→ **What to do**:
Whenever the word "them" turns up in a line of the data below, copy that line.

Supplied records section start

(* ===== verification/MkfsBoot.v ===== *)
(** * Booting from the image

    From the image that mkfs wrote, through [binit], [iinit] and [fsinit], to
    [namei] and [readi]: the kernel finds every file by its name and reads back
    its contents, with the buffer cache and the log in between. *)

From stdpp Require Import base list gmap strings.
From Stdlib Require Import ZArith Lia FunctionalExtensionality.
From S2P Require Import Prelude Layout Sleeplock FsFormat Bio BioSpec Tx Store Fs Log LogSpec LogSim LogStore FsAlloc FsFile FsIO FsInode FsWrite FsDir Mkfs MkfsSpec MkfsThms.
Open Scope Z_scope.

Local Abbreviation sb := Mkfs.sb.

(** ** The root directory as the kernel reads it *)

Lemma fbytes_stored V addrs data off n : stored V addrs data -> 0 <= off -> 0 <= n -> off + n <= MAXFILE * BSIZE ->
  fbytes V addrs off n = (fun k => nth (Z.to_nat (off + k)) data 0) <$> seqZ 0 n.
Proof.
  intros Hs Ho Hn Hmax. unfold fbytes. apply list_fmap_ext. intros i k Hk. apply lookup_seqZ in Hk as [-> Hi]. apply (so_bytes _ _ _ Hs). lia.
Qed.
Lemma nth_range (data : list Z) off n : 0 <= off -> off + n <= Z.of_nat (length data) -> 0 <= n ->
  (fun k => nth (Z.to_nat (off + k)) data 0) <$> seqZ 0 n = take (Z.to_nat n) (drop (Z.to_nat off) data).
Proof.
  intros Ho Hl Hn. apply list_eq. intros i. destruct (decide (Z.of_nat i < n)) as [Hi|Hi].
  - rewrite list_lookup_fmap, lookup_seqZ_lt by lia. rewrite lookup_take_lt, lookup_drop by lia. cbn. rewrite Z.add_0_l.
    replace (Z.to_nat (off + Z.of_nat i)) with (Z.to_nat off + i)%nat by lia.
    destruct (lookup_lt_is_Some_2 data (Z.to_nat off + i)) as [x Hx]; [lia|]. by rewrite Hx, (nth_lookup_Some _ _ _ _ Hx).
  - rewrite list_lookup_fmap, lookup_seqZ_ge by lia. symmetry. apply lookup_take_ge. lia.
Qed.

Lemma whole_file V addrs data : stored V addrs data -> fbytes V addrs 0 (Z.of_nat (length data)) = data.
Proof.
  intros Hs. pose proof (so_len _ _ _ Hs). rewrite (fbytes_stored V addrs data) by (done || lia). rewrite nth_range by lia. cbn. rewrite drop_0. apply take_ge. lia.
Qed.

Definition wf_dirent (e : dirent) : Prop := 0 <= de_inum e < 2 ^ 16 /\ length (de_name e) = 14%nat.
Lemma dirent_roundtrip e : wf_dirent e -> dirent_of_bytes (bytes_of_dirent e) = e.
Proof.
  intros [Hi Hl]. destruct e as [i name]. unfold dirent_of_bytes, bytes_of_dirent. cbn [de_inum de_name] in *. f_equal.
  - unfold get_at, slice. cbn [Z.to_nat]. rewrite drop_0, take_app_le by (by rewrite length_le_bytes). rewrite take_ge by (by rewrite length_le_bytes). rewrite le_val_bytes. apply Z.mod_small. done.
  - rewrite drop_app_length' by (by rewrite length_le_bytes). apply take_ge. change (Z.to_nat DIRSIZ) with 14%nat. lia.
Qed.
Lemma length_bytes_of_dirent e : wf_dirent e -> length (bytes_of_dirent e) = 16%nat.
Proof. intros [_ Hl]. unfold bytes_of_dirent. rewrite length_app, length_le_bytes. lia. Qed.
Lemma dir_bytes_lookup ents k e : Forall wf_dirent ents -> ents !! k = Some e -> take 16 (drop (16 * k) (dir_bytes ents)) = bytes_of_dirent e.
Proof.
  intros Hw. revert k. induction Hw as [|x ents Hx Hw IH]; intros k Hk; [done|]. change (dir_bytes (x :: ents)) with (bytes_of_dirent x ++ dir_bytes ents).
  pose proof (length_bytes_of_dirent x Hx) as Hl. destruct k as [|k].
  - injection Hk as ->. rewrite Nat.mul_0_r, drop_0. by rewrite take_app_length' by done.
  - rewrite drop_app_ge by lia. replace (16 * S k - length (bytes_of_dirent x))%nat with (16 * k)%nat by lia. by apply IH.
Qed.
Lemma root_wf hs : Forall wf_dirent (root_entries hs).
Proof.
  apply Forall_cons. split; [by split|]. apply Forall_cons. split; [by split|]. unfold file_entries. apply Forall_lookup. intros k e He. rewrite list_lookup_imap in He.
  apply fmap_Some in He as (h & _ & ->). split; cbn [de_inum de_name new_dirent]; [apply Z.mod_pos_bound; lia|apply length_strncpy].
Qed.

Supplied records section end
Supplied records section start

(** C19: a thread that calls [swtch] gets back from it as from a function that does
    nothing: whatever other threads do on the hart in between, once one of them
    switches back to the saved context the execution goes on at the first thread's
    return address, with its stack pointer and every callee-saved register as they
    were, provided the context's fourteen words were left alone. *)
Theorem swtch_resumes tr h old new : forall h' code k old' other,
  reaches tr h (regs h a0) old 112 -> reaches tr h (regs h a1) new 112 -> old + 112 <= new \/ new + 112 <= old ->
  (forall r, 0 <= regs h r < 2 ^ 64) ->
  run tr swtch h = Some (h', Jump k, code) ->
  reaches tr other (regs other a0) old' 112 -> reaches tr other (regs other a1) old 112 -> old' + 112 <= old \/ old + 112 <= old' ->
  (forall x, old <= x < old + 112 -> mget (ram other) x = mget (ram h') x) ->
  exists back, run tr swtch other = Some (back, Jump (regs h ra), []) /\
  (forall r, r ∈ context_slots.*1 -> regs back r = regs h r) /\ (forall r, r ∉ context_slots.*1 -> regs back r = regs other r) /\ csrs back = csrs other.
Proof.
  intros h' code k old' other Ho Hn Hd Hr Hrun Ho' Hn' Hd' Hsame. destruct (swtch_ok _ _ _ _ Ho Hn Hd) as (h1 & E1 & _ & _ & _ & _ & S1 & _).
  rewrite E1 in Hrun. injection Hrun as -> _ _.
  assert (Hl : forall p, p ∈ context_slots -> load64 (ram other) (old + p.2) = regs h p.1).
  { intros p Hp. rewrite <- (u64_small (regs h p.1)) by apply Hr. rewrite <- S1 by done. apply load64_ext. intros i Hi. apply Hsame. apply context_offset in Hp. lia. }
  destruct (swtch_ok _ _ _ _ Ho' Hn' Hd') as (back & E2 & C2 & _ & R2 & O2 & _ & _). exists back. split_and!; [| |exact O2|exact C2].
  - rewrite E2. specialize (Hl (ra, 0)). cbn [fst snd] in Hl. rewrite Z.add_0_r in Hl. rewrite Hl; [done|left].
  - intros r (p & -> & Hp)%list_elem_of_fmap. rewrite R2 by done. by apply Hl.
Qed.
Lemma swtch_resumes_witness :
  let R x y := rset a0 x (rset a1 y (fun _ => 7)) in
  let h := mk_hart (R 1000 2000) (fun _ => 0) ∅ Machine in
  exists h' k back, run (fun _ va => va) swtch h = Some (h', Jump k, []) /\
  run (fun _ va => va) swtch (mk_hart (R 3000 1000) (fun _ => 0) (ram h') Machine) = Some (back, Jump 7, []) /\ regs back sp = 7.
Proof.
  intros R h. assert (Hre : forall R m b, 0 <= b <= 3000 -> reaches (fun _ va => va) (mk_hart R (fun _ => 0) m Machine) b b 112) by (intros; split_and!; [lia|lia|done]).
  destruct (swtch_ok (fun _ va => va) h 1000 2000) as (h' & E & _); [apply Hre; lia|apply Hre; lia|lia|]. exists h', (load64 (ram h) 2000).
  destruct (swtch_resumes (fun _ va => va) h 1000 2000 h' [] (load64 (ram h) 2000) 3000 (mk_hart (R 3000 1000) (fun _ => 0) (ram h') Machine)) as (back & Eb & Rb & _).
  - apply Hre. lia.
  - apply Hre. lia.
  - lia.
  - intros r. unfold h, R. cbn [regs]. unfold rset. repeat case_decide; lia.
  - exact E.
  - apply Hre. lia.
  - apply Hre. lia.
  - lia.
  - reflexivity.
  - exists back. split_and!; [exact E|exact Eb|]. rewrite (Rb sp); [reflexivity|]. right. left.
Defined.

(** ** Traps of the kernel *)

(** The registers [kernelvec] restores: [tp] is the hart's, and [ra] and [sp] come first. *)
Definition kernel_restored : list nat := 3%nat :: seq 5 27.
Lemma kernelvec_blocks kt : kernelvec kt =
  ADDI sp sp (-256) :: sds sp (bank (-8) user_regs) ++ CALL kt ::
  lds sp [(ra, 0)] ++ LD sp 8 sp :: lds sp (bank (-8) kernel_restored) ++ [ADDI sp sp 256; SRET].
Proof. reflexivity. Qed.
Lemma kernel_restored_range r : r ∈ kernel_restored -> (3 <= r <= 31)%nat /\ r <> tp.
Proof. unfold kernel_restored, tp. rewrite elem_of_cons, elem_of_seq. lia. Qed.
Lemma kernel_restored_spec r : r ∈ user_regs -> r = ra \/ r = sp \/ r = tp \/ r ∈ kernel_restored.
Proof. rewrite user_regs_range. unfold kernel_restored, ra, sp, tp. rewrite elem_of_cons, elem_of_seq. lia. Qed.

Supplied records section end
Supplied records section start

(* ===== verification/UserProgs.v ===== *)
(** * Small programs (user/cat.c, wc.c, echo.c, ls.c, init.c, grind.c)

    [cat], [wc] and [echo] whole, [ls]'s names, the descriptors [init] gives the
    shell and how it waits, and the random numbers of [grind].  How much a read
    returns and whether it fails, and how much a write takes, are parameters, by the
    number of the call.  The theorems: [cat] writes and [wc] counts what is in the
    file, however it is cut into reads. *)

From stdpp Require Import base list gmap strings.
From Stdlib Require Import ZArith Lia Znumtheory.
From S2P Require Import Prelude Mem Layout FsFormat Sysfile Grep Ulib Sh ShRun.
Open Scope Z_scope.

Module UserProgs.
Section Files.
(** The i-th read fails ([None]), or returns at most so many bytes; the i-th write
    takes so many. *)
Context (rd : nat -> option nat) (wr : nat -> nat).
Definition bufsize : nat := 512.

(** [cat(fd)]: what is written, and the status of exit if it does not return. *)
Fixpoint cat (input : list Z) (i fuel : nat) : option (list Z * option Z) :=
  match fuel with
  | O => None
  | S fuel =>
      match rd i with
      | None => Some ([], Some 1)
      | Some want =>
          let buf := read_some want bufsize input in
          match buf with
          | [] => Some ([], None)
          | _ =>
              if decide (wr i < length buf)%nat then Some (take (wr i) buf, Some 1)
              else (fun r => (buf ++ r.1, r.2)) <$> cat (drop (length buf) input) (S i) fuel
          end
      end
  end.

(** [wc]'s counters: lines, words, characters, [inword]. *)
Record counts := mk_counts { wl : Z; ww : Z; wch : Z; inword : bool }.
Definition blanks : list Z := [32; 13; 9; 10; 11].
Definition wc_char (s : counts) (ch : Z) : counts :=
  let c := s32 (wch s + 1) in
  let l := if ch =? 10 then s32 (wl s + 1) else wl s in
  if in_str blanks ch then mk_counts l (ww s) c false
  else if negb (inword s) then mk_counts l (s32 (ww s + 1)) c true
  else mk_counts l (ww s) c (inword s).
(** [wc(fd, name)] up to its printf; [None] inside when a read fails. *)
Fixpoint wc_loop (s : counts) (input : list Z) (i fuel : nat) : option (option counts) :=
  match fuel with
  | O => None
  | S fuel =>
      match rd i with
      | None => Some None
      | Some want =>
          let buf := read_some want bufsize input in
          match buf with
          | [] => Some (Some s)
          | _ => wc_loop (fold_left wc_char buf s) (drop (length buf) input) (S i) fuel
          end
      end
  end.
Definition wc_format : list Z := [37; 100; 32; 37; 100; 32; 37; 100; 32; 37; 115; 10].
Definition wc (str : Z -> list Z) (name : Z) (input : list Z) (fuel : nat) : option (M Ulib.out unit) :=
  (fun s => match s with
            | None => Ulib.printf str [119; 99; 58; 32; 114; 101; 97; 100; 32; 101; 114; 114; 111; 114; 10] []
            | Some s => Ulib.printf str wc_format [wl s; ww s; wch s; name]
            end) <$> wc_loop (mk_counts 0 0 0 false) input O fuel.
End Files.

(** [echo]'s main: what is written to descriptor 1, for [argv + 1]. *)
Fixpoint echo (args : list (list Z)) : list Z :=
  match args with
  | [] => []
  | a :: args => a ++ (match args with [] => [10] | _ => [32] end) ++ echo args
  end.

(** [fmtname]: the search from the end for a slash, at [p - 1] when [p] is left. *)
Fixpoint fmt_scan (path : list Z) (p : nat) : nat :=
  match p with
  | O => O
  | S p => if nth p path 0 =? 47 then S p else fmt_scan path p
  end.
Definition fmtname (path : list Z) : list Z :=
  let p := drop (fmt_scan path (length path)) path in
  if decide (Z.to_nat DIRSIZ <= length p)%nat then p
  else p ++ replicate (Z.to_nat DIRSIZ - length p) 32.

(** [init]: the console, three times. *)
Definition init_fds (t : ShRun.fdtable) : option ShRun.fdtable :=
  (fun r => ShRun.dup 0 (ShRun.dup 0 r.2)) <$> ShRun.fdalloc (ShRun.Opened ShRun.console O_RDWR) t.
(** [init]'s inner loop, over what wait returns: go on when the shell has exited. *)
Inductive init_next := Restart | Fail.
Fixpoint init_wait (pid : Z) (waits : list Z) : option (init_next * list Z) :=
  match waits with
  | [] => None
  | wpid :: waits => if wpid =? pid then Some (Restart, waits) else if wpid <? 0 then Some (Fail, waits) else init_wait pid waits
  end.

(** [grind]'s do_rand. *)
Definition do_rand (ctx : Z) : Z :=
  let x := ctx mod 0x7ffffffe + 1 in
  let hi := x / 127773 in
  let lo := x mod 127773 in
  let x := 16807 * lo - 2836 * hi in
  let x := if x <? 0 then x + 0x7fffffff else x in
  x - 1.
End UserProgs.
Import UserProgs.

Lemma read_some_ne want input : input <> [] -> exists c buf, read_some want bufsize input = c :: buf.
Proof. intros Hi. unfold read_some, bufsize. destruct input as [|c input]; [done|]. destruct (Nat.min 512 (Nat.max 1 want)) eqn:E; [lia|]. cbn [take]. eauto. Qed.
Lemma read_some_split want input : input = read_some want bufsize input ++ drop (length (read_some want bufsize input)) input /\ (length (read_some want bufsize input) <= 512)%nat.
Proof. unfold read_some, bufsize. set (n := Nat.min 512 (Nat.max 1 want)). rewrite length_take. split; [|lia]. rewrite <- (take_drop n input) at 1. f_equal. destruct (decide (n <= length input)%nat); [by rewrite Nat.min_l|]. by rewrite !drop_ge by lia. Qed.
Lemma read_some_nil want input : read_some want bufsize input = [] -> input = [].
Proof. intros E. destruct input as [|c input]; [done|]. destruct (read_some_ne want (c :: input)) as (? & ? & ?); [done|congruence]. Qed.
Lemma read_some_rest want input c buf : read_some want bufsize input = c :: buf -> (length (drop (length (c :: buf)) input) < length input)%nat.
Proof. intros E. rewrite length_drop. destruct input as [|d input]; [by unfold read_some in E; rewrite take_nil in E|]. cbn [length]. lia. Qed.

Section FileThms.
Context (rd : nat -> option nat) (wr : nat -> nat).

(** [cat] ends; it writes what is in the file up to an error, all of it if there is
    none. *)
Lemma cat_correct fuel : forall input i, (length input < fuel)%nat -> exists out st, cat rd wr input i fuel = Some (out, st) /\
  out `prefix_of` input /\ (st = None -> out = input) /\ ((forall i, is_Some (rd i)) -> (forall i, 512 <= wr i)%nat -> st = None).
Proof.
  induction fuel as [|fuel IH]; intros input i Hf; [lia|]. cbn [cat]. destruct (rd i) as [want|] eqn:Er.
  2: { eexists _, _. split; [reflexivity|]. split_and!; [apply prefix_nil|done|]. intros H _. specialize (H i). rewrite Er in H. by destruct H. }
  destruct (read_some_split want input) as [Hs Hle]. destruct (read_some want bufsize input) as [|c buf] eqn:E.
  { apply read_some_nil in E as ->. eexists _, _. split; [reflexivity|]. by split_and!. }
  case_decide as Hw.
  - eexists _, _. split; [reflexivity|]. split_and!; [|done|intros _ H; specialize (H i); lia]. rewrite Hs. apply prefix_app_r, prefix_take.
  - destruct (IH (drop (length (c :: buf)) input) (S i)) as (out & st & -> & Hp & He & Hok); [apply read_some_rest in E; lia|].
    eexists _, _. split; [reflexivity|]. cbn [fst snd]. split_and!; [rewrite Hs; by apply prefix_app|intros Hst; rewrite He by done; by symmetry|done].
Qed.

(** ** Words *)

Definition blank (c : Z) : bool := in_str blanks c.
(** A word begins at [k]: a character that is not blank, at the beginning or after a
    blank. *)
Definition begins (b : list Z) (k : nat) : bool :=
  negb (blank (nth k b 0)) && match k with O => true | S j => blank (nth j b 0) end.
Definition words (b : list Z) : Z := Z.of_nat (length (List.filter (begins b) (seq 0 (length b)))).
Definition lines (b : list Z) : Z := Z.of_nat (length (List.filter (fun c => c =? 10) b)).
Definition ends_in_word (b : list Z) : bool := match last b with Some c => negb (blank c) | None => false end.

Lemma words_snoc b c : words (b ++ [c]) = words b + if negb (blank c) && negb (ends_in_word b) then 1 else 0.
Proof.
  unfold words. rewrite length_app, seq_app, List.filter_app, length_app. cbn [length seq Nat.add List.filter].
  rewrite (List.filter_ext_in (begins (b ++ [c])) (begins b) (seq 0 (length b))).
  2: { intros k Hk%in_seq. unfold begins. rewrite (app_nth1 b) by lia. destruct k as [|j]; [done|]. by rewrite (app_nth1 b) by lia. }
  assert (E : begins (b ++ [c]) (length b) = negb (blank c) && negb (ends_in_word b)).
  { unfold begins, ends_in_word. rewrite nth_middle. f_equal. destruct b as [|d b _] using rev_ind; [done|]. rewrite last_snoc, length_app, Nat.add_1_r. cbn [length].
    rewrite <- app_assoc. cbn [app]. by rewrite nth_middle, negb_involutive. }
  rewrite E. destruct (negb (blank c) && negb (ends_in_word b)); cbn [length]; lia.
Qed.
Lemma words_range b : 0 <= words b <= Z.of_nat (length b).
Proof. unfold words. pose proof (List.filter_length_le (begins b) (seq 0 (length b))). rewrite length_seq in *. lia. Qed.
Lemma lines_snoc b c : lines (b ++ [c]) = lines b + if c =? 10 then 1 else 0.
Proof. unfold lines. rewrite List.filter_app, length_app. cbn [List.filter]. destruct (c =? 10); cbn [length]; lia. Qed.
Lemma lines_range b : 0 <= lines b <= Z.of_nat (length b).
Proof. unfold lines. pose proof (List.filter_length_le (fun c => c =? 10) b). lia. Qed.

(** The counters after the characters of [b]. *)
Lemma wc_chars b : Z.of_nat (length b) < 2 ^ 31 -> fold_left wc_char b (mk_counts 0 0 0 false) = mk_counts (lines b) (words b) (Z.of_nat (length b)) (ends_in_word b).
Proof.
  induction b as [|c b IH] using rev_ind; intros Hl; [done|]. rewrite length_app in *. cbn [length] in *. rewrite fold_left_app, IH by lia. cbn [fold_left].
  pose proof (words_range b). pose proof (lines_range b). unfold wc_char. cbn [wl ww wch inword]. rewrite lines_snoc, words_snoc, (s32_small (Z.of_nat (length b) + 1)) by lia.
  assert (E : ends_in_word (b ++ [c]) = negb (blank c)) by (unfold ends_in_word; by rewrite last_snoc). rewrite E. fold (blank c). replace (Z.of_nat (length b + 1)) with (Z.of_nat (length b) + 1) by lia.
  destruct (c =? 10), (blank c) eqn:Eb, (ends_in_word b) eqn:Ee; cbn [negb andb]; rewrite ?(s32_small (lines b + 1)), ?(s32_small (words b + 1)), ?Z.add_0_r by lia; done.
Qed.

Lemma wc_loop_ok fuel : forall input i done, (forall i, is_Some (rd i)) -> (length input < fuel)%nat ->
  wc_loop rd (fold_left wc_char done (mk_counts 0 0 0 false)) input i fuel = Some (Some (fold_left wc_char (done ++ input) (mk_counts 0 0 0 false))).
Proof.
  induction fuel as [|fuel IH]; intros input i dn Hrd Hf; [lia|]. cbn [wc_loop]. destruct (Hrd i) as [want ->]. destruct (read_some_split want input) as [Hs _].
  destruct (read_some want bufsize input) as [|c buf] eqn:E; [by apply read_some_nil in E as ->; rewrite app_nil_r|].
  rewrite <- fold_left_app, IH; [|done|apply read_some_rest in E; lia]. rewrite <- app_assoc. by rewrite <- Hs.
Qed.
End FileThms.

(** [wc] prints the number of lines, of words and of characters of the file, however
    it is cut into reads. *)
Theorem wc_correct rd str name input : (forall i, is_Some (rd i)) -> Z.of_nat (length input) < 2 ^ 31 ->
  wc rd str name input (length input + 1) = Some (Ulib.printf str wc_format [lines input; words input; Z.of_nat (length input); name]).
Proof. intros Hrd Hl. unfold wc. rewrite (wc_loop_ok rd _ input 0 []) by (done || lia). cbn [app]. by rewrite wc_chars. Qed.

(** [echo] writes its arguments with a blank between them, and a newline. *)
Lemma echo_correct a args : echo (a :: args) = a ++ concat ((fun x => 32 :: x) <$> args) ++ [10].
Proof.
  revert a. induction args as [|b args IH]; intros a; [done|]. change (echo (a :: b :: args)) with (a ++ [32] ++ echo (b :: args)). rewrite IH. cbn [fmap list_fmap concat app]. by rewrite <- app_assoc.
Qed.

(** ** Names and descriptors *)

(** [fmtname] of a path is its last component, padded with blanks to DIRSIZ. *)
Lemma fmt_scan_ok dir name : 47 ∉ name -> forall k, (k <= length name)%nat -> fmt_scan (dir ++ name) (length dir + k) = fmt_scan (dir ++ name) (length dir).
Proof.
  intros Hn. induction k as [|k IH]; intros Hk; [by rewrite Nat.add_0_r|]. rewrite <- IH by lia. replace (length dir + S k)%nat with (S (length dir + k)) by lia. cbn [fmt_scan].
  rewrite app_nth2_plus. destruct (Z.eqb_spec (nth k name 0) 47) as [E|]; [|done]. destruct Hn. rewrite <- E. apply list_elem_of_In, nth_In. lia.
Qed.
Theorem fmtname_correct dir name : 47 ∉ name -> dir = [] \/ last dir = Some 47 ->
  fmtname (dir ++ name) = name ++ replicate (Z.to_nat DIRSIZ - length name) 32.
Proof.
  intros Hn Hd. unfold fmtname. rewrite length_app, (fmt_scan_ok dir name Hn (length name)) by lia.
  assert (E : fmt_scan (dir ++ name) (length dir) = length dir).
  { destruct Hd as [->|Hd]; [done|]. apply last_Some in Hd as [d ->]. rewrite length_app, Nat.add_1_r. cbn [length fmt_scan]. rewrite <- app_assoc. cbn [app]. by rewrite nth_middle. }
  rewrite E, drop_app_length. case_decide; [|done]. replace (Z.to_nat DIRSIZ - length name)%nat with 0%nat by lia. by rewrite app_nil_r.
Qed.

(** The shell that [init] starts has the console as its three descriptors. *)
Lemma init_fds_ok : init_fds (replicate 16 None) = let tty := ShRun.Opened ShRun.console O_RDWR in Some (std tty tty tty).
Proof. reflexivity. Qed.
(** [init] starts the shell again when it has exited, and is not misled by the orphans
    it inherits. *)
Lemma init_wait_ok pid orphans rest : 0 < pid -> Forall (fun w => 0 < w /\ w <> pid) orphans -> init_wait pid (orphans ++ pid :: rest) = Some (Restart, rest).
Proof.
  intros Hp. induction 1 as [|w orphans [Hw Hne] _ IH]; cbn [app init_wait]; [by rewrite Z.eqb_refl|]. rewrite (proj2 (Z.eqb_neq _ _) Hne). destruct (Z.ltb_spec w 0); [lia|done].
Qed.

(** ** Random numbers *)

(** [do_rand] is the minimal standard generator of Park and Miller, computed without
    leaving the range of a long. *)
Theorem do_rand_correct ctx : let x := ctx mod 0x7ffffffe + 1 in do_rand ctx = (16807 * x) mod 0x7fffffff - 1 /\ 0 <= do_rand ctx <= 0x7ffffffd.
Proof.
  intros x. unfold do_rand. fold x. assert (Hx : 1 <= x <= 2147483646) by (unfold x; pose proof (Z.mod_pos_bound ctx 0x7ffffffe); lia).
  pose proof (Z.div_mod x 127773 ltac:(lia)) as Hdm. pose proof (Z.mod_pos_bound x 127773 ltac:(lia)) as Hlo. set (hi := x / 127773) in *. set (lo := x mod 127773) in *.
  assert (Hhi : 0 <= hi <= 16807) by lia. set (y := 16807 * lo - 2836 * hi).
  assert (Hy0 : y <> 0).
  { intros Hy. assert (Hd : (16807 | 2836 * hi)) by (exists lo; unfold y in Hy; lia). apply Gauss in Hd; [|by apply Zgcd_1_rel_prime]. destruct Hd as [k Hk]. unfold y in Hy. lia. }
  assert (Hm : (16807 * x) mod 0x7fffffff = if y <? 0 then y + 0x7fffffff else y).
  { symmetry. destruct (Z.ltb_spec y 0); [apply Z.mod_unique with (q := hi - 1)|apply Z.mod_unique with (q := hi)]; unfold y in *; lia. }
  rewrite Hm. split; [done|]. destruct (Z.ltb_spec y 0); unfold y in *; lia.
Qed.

Supplied records section end

→ **Solution to the exercise**:
    nothing: whatever other threads do on the hart in between, once one of them
(** [echo] writes its arguments with a blank between them, and a newline. *)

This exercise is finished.